For the listing that follows, give again exactly the lines from the one with "let s := example_state 0x0E 0x1234 in" to the one with "Section Stack.", including both.
═══
(** However the rows are ordered, the loop finds the name of the one
    record that carries the id. *)
Lemma name_in_table_sorted data rows (c : coin) :
  NoDup (map coin_id data) →
  rows ≡ₚ map name_item data →
  c ∈ data →
  name_in_table rows (Some (coin_id c)) = Some (coin_name c).
Proof.
  intros Hnd Hperm Hc. apply name_in_table_first_match.
  - intros it Hit Hid. rewrite Hperm in Hit.
    apply list_elem_of_In, in_map_iff in Hit as (c' & <- & Hc').
    apply list_elem_of_In in Hc'. simpl in *.
    by rewrite (coin_id_determines_record data c c').
  - exists (name_item c). split; [|done].
    rewrite Hperm. apply list_elem_of_In, in_map. by apply list_elem_of_In.
Qed.

(** X18. A table filled from a snapshot of distinct ids, its rows in any
    order: a click on a row starts a chart fetch for the id and name stored in
    that row's item. When that id has no colon and the answer arrives, the
    rows meanwhile sorted again in any way, the completion handler caches
    the series under that id and draws it under the name of the record with
    that id; it says so in the status text when the plot succeeds. *)
Theorem routing_follows_coin_id today today' w data rows' (row col : nat)
    (it : QTableWidgetItem) raw self :
  NoDup (map coin_id data) →
  table self ≡ₚ map name_item data →
  rows' ≡ₚ table self →
  table self !! row = Some it →
  Py.colon_free (user_role it) = true →
  chart_cache self
    !! (Some (user_role it), Some (range_days (range_dropdown self)), today)
  = None →
  raw ≠ [] → timestamps_fit raw = true →
  let days := range_days (range_dropdown self) in
  let requested := on_table_cell_clicked today row col self in
  ∃ c, c ∈ data ∧ it = name_item c
    ∧ threads requested
      = threads self
        ++ [{| job := Fetch (chart_thread (coin_id c) days);
               isRunning := true |}]
    ∧ ∃ answered,
        step today' w
          (FetchReturned (length (threads self)) (Json (Ohlc raw)))
          (set_table rows' requested) = Some answered
        ∧ chart_cache answered !! (Some (coin_id c), Some days, today')
          = Some (map to_datetime raw)
        ∧ canvas answered
          = canvas self
            ++ [(map to_datetime raw, Some (coin_name c), Some days)]
        ∧ (plot_error w = None →
           status_label answered = "Showing chart for " +:+ coin_name c).
Proof.
  intros Hnd Hperm Hperm' Hrow Hcf Hmiss Hne Hfit. cbv zeta.
  assert (Hit : it ∈ map name_item data).
  { rewrite <- Hperm. by eapply list_elem_of_lookup_2. }
  apply list_elem_of_In, in_map_iff in Hit as (c & <- & Hc).
  apply list_elem_of_In in Hc. simpl in Hcf, Hmiss.
  exists c. split; [done|]. split; [done|].
  unfold on_table_cell_clicked. rewrite Hrow. simpl user_role. simpl text.
  rewrite start_chart_fetch_miss by done.
  split; [done|]. eexists. split.
  - rewrite (step_fetch_returned _ _ _
               (chart_thread (coin_id c) (range_days (range_dropdown self))))
      by (simpl; by apply list_lookup_middle).
    simpl deliver. rewrite on_fetch_finished_chart.
    rewrite parse_chart_tag by done. simpl fst. simpl snd.
    by rewrite on_chart_fetched_stores by done.
  - simpl.
    rewrite (name_in_table_sorted data rows' c); [|done| |done];
      [|by rewrite Hperm'].
    destruct (plot_error w) as [msg|]; simpl; rewrite lookup_insert_eq;
      (repeat split; try done).
Qed.

End Routing.
Lemma interruptHandler_keeps_other_status_bits_witness :
  let s := example_state 0x0E 0x1234 in
  Z.land (myExecutionStatus _ (example_handler s)) 0x02 = 0x02 /\
  Z.land (myExecutionStatus _ (example_handler s)) (Z.lor 0x04 0x08) = 0.
Proof.
  intros s.
  apply (interruptHandler_keeps_other_status_bits (list (Z * Z)) (fun _ log => log)
           log_peek log_poke 0x04 0x08 1 packed_PS 0x02 s);
    [lia|reflexivity|reflexivity].
Defined.

Lemma stop_request_ends_run_witness :
  let s := example_state 0x01 0x1234 in
  loop (list (Z * Z)) (fun log => Z.of_nat (length log)) (fun _ log => log)
       log_peek log_poke (fun log => log) 0x01 0x02 0x04 0x08 1 packed_PS
       (fun _ => None) 1 10 0 3
       {| myStatus := invalid; myCycles := 0; myMessage := EmptyString; myAddress := 0 |} s
  = Some ({| myStatus := ok; myCycles := 3; myMessage := EmptyString; myAddress := 0 |}, s).
Proof.
  intros s.
  apply (stop_request_ends_run (list (Z * Z)) (fun log => Z.of_nat (length log))
           (fun _ log => log) log_peek log_poke (fun log => log) 0x01 0x02 0x04 0x08 1
           packed_PS (fun _ => None) 0 10 0 3
           {| myStatus := invalid; myCycles := 0; myMessage := EmptyString;
              myAddress := 0 |} s);
    [lia|reflexivity|reflexivity].
Defined.

Lemma load_truncated_fails_witness :
  let s := example_state 0 0x1234 in
  fst (load _ (take 5 (save _ s)) s) = false.
Proof.
  intros s. apply (load_truncated_fails (list (Z * Z)) 5 s s). lia.
Defined.

End M6502.

(** * A fixed-size stack (src/common/Stack.hxx) *)

Module FixedStack.

Section Stack.

(** The element type and capacity of [FixedStack<T, CAPACITY>]; [moved]
    is what a move leaves behind in the slot moved from. *)
Variable T : Type.
Variable CAPACITY : Z.
Variable moved : T -> T.

Record t : Type := {
  _stack : list T;        (* array<T, CAPACITY> *)
  _size : Z               (* uInt32 *)
}.

(** [FixedStack()]: [slots] are the default-initialised elements of the
    array. *)
Definition FixedStack (slots : list T) : t := {| _stack := slots; _size := 0 |}.

(** [_stack[i]]: [std::array::operator[]] does not check its index. *)
Definition slot_at (a : list T) (i : Z) : outcome T :=
  if (0 <=? i) && (i <? CAPACITY) then
    match a !! Z.to_nat i with Some x => Ret x | None => Undefined end
  else Undefined.

Definition empty (s : t) : bool := _size s <=? 0.
Definition full (s : t) : bool := CAPACITY <=? _size s.

Definition top (s : t) : outcome T := slot_at (_stack s) (u32 (_size s - 1)).
Definition get (pos : Z) (s : t) : outcome T := slot_at (_stack s) (u32 pos).

(** [_stack[_size++] = x] *)
Definition push (x : T) (s : t) : outcome t :=
  _ ← slot_at (_stack s) (_size s);
  Ret {| _stack := <[Z.to_nat (_size s) := x]> (_stack s); _size := u32 (_size s + 1) |}.
(** What a successful refresh returns, in terms of the table map the rows
    gave. *)
Lemma getNewRoutingTable_inv (driver : Driver) (now : Z) (rt : RoutingTable) :
  getNewRoutingTable range_tables driver now = Returned (Some rt, None) ->
  exists names tableMap,
    queryDbNames driver = Returned (names, None) /\
    queryRoutingTable driver names = Returned (tableMap, None) /\
    head names = Some (DefaultDb rt) /\
    (forall db, readers rt !! db = t_readers <$> tableMap !! db) /\
    (forall db, writers rt !! db = t_writers <$> tableMap !! db) /\
    (forall h, h ∈ Hosts rt <->
               exists db t, tableMap !! db = Some t /\ (h ∈ t_readers t \/ h ∈ t_writers t)).
Proof.
  unfold getNewRoutingTable, mbind, outcome_bind, bind.
  destruct (queryDbNames driver) as [[names [err|]]| | |]; try done.
  destruct (queryRoutingTable driver names) as [[tableMap [err|]]| | |] eqn:Et; try done.
  destruct names as [|name0 names]; [done|].
  intros [= <-]. exists (name0 :: names), tableMap.
  repeat split; try done.
  - by rewrite foldl_add_table_DefaultDb.
  - intros db. rewrite foldl_add_table_readers by apply range_tables_NoDup.
    rewrite range_tables_map. by destruct (tableMap !! db).
  - intros db. rewrite foldl_add_table_writers by apply range_tables_NoDup.
    rewrite range_tables_map. by destruct (tableMap !! db).
  - intros H. apply foldl_add_table_Hosts in H as [H|(k & t & H & H')]; [done|].
    exists k, t. split; [|done].
    rewrite range_tables_perm in H. by apply elem_of_map_to_list in H.
  - intros (k & t & H & H'). apply foldl_add_table_Hosts. right.
    exists k, t. split; [|done].
    rewrite range_tables_perm. by apply elem_of_map_to_list.
Qed.

(** C3. In a table built by the refresh, [Hosts] is the union of the hosts
    of every reader list and every writer list; in particular it holds
    every host of any of these lists. *)
Theorem Hosts_union (driver : Driver) (now : Z) (rt : RoutingTable) :
  getNewRoutingTable range_tables driver now = Returned (Some rt, None) ->
  Hosts rt = values_union (readers rt) ∪ values_union (writers rt) /\
  forall db l h, readers rt !! db = Some l \/ writers rt !! db = Some l ->
                 h ∈ l -> h ∈ Hosts rt.
Proof.
  intros (names & tableMap & _ & _ & _ & Hr & Hw & Hh)%getNewRoutingTable_inv.
  assert (Heq : Hosts rt = values_union (readers rt) ∪ values_union (writers rt)).
  { apply set_eq. intros h. rewrite Hh, elem_of_union, !elem_of_values_union. split.
    - intros (db & t & Ht & [H|H]); [left|right].
      + exists db, (t_readers t). by rewrite Hr, Ht.
      + exists db, (t_writers t). by rewrite Hw, Ht.
    - intros [(db & l & Hl & H)|(db & l & Hl & H)].
      + rewrite Hr in Hl. destruct (tableMap !! db) as [t|] eqn:Ht; [|done].
        injection Hl as <-. eauto.
      + rewrite Hw in Hl. destruct (tableMap !! db) as [t|] eqn:Ht; [|done].
        injection Hl as <-. eauto. }
  split; [done|].
  intros db l h Hl Hin. rewrite Heq, elem_of_union, !elem_of_values_union.
  destruct Hl as [Hl|Hl]; [left|right]; eauto.
Qed.

(** C6, as the code has it. In a table built by the refresh the readers and
    the writers mapping have the same keys, and the default database is one
    of them exactly when the routing query returned a READ or WRITE row for
    it. *)
Theorem DefaultDb_key_iff (driver : Driver) (now : Z) (rt : RoutingTable) :
  getNewRoutingTable range_tables driver now = Returned (Some rt, None) ->
  dom (readers rt) = dom (writers rt) /\
  exists names rows,
    queryDbNames driver = Returned (names, None) /\
    routing_query driver names = Rows rows /\
    (DefaultDb rt ∈ dom (readers rt) <-> exists row, row ∈ rows /\ serves (DefaultDb rt) row).
Proof.
  intros (names & tableMap & Hn & Ht & _ & Hr & Hw & _)%getNewRoutingTable_inv.
  assert (Hdr : dom (readers rt) = dom tableMap).
  { apply set_eq. intros db. rewrite !elem_of_dom, Hr. by rewrite fmap_is_Some. }
  assert (Hdw : dom (writers rt) = dom tableMap).
  { apply set_eq. intros db. rewrite !elem_of_dom, Hw. by rewrite fmap_is_Some. }
  split; [congruence|].
  unfold queryRoutingTable, routingTableTx, mbind, outcome_bind, bind in Ht.
  destruct (routing_query driver names) as [rows|err] eqn:Eq; [|done].
  exists names, rows. repeat split; try done.
  - rewrite Hdr. destruct (routingTable_rows rows ∅) as [[tm [err|]]| | |] eqn:Erows; try done.
    injection Ht as ->. rewrite (routingTable_rows_dom _ _ _ _ Erows).
    rewrite dom_empty. intros [H|H]; [by apply not_elem_of_empty in H | done].
  - rewrite Hdr. destruct (routingTable_rows rows ∅) as [[tm [err|]]| | |] eqn:Erows; try done.
    injection Ht as ->. rewrite (routingTable_rows_dom _ _ _ _ Erows). auto.
Qed.

End Refresh.

Lemma Hosts_union_witness :
  Hosts cluster_table
  = values_union (readers cluster_table) ∪ values_union (writers cluster_table) /\
  forall db l h, readers cluster_table !! db = Some l \/ writers cluster_table !! db = Some l ->
                 h ∈ l -> h ∈ Hosts cluster_table.
Proof.
  apply (Hosts_union map_to_list (fun m => reflexivity (map_to_list m)) cluster 0 cluster_table).
  vm_compute. reflexivity.
Defined.
Lemma single_pose_results_share_keypoints_witness :
  singleModel (singleFrame [0.3; 0.5])
  /\ length (bodies (fst (predict (singleFrame [0.3; 0.5]) sampleConfig trackedState)))
     = 2%nat
  /\ Forall (fun b =>
       Forall (fun b' =>
                 keypointsOf (snd (predict (singleFrame [0.3; 0.5]) sampleConfig
                                           trackedState)) b
                 = keypointsOf (snd (predict (singleFrame [0.3; 0.5]) sampleConfig
                                             trackedState)) b')
              (bodies (fst (predict (singleFrame [0.3; 0.5]) sampleConfig trackedState))))
       (bodies (fst (predict (singleFrame [0.3; 0.5]) sampleConfig trackedState))).
Proof.
  assert (h : singleModel (singleFrame [0.3; 0.5])).
  { intros region. eexists. reflexivity. }
  split; [exact h |]. split; [vm_compute; reflexivity |].
  apply Forall_forall. intros b Hb. apply Forall_forall. intros b' Hb'.
  exact (proj2 (single_pose_results_share_keypoints (singleFrame [0.3; 0.5]) sampleConfig
                  trackedState b b' h Hb Hb')).
Defined.

Lemma keypoints_follow_part_slots_witness :
  length (fst (decode (MultiPose [sampleSlot 0.9]) sampleConfig sampleImage unitBox
                      (initial sampleModel))) = 1%nat
  /\ Forall (fun b =>
               (length (keypointsOf
                          (snd (decode (MultiPose [sampleSlot 0.9]) sampleConfig sampleImage
                                       unitBox (initial sampleModel))) b) <= 17)%nat)
            (fst (decode (MultiPose [sampleSlot 0.9]) sampleConfig sampleImage unitBox
                         (initial sampleModel))).
Proof.
  split; [vm_compute; reflexivity |].
  apply Forall_forall. intros b Hb.
  exact (proj1 (keypoints_follow_part_slots (MultiPose [sampleSlot 0.9]) sampleConfig
                  sampleImage unitBox (initial sampleModel) b Hb)).
Defined.


Lemma log_ts_fixed_width_witness :
  (9 < 24)%nat /\ (5 < 60)%nat /\ (0 < 60)%nat /\ (42 < 1000)%nat
  /\ String.length (log_ts 9 5 0 42) = 12%nat
  /\ readNat (String.substring 9 3 (log_ts 9 5 0 42)) = Some 42%nat.
Proof.
  assert (h1 : (9 < 24)%nat) by lia.
  assert (h2 : (5 < 60)%nat) by lia.
  assert (h3 : (0 < 60)%nat) by lia.
  assert (h4 : (42 < 1000)%nat) by lia.
  repeat (split; [assumption |]).
  pose proof (log_ts_fixed_width 9 5 0 42 h1 h2 h3 h4) as H.
  cbv zeta in H. destruct H as (Hlen & _ & _ & _ & _ & _ & _ & Hms).
  split; assumption.
Defined.
(** C6, amended.  [print_all_clients] prints, and does not return, one row
    per client of the table, in an order the query leaves to the backend:
    the client's identifier, first name, last name and email, and its
    phones, each once, joined by a comma and a space in an order that is the
    backend's too.  A client without phones has its one row as well, with no
    aggregate ([None]). *)
Theorem print_all_clients_rows (pl : plan) (st : state) :
  failed (conn st) = false ->
  distinct (map client_id (client (current (conn st)))) = true ->
  exists rows,
    print_all_clients pl st
    = (Returned tt,
       {| conn := conn st; stdout := stdout st ++ map Tuple rows |})
    /\ Permutation (map fst rows) (client (current (conn st)))
    /\ (forall c phones,
          In (c, phones) rows ->
          exists ps,
            Permutation ps (phones_of c (current (conn st)))
            /\ phones = string_agg (map phone ps) (u ", "))
    /\ (forall c,
          In c (client (current (conn st))) ->
          phones_of c (current (conn st)) = [] ->
          In (c, None) rows).
Proof.
  intros Hf Hpk. apply distinct_NoDup, NoDup_map_inv in Hpk.
  destruct (SELECT_client_GROUP_BY_rows pl (conn st) Hpk)
    as [rows [Hq [Hperm Hagg]]].
  exists rows. split; [|split; [exact Hperm | split; [exact Hagg|]]].
  - unfold print_all_clients, bind, execute. rewrite Hf, Hq.
    now rewrite for_in_print.
  - intros c Hc Hno.
    apply (Permutation_in _ (Permutation_sym Hperm)) in Hc.
    apply in_map_iff in Hc. destruct Hc as [[c' agg] [E Hin]].
    cbn [fst] in E. subst c'.
    destruct (Hagg _ _ Hin) as [ps [Hps ->]]. rewrite Hno in Hps.
    apply Permutation_sym, Permutation_nil in Hps. now subst ps.
Qed.

Lemma print_all_clients_rows_witness :
  let st :=
    snd (add_client (Some (u "C")) (Some (u "D")) None PyNone
      (snd (add_client (Some (u "A")) (Some (u "B")) (Some (u "a@b.cc"))
              (PyList [Some (u "555-1234"); Some (u "12")]) connect))) in
  let pl := {| scan_order := []; group_order := [1%nat] |} in
  stdout (snd (print_all_clients pl st))
  = [Tuple (new_client 2 (Some (u "C")) (Some (u "D")) None, None);
     Tuple (new_client 1 (Some (u "A")) (Some (u "B")) (Some (u "a@b.cc")),
            Some (u "555-1234, 12"))]
  /\ exists rows,
       print_all_clients pl st
       = (Returned tt,
          {| conn := conn st; stdout := stdout st ++ map Tuple rows |})
       /\ Permutation (map fst rows) (client (current (conn st)))
       /\ (forall c phones,
             In (c, phones) rows ->
             exists ps,
               Permutation ps (phones_of c (current (conn st)))
               /\ phones = string_agg (map phone ps) (u ", "))
       /\ (forall c,
             In c (client (current (conn st))) ->
             phones_of c (current (conn st)) = [] ->
             In (c, None) rows).
Proof.
  split; [reflexivity|].
  exact (print_all_clients_rows
    {| scan_order := []; group_order := [1%nat] |}
    (snd (add_client (Some (u "C")) (Some (u "D")) None PyNone
      (snd (add_client (Some (u "A")) (Some (u "B")) (Some (u "a@b.cc"))
              (PyList [Some (u "555-1234"); Some (u "12")]) connect))))
    eq_refl eq_refl).
Defined.

(** ** find_client: the rows *)

Lemma sql_eq_Some (a v : sqltext) :
  sql_eq a v = true <-> exists x, v = Some x /\ a = Some x.
Proof.
  destruct a as [x|], v as [y|]; cbn; split;
    try discriminate; try (intros [z [? ?]]; discriminate).
  - intros E. apply pystr_eqb_eq in E. subst. eauto.
  - intros [z [E1 E2]]. apply pystr_eqb_eq. congruence.
Qed.

Lemma selected_rows (col : joined -> sqltext) (v : sqltext) (db : database)
    (r : client_row) :
  In r (nodup client_row_eq_dec
          (map c_ (filter (fun j => sql_eq (col j) v) (LEFT_JOIN db))))
  <-> exists j x, In j (LEFT_JOIN db) /\ c_ j = r
                  /\ v = Some x /\ col j = Some x.
Proof.
  rewrite nodup_In, in_map_iff. split.
  - intros [j [E Hj]]. apply filter_In in Hj. destruct Hj as [Hj Hm].
    apply sql_eq_Some in Hm. destruct Hm as [x [Hv Hx]]. exists j, x. auto.
  - intros [j [x [Hj [E [Hv Hx]]]]]. exists j. split; [exact E|].
    apply filter_In. split; [exact Hj|]. apply sql_eq_Some. eauto.
Qed.

Lemma selected_rows_client (g : client_row -> sqltext) (v : sqltext)
    (db : database) (r : client_row) :
  In r (nodup client_row_eq_dec
          (map c_ (filter (fun j => sql_eq (g (c_ j)) v) (LEFT_JOIN db))))
  <-> In r (client db) /\ exists x, v = Some x /\ g r = Some x.
Proof.
  rewrite selected_rows. split.
  - intros [j [x [Hj [E [Hv Hx]]]]]. subst r.
    apply In_LEFT_JOIN in Hj. destruct Hj as [Hc _]. eauto.
  - intros [Hr [x [Hv Hx]]].
    destruct (join_rows_cons db r) as [j [rest E]].
    assert (In j (join_rows db r)) as Hj by (rewrite E; now left).
    exists j, x. rewrite (join_rows_client _ _ _ Hj).
    repeat split; try assumption.
    unfold LEFT_JOIN. apply in_flat_map. eauto.
Qed.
═══
* _Your solution_
  let s := example_state 0x0E 0x1234 in
  Z.land (myExecutionStatus _ (example_handler s)) 0x02 = 0x02 /\
  Z.land (myExecutionStatus _ (example_handler s)) (Z.lor 0x04 0x08) = 0.
Proof.
  intros s.
  apply (interruptHandler_keeps_other_status_bits (list (Z * Z)) (fun _ log => log)
           log_peek log_poke 0x04 0x08 1 packed_PS 0x02 s);
    [lia|reflexivity|reflexivity].
Defined.

Lemma stop_request_ends_run_witness :
  let s := example_state 0x01 0x1234 in
  loop (list (Z * Z)) (fun log => Z.of_nat (length log)) (fun _ log => log)
       log_peek log_poke (fun log => log) 0x01 0x02 0x04 0x08 1 packed_PS
       (fun _ => None) 1 10 0 3
       {| myStatus := invalid; myCycles := 0; myMessage := EmptyString; myAddress := 0 |} s
  = Some ({| myStatus := ok; myCycles := 3; myMessage := EmptyString; myAddress := 0 |}, s).
Proof.
  intros s.
  apply (stop_request_ends_run (list (Z * Z)) (fun log => Z.of_nat (length log))
           (fun _ log => log) log_peek log_poke (fun log => log) 0x01 0x02 0x04 0x08 1
           packed_PS (fun _ => None) 0 10 0 3
           {| myStatus := invalid; myCycles := 0; myMessage := EmptyString;
              myAddress := 0 |} s);
    [lia|reflexivity|reflexivity].
Defined.

Lemma load_truncated_fails_witness :
  let s := example_state 0 0x1234 in
  fst (load _ (take 5 (save _ s)) s) = false.
Proof.
  intros s. apply (load_truncated_fails (list (Z * Z)) 5 s s). lia.
Defined.

End M6502.

(** * A fixed-size stack (src/common/Stack.hxx) *)

Module FixedStack.

Section Stack.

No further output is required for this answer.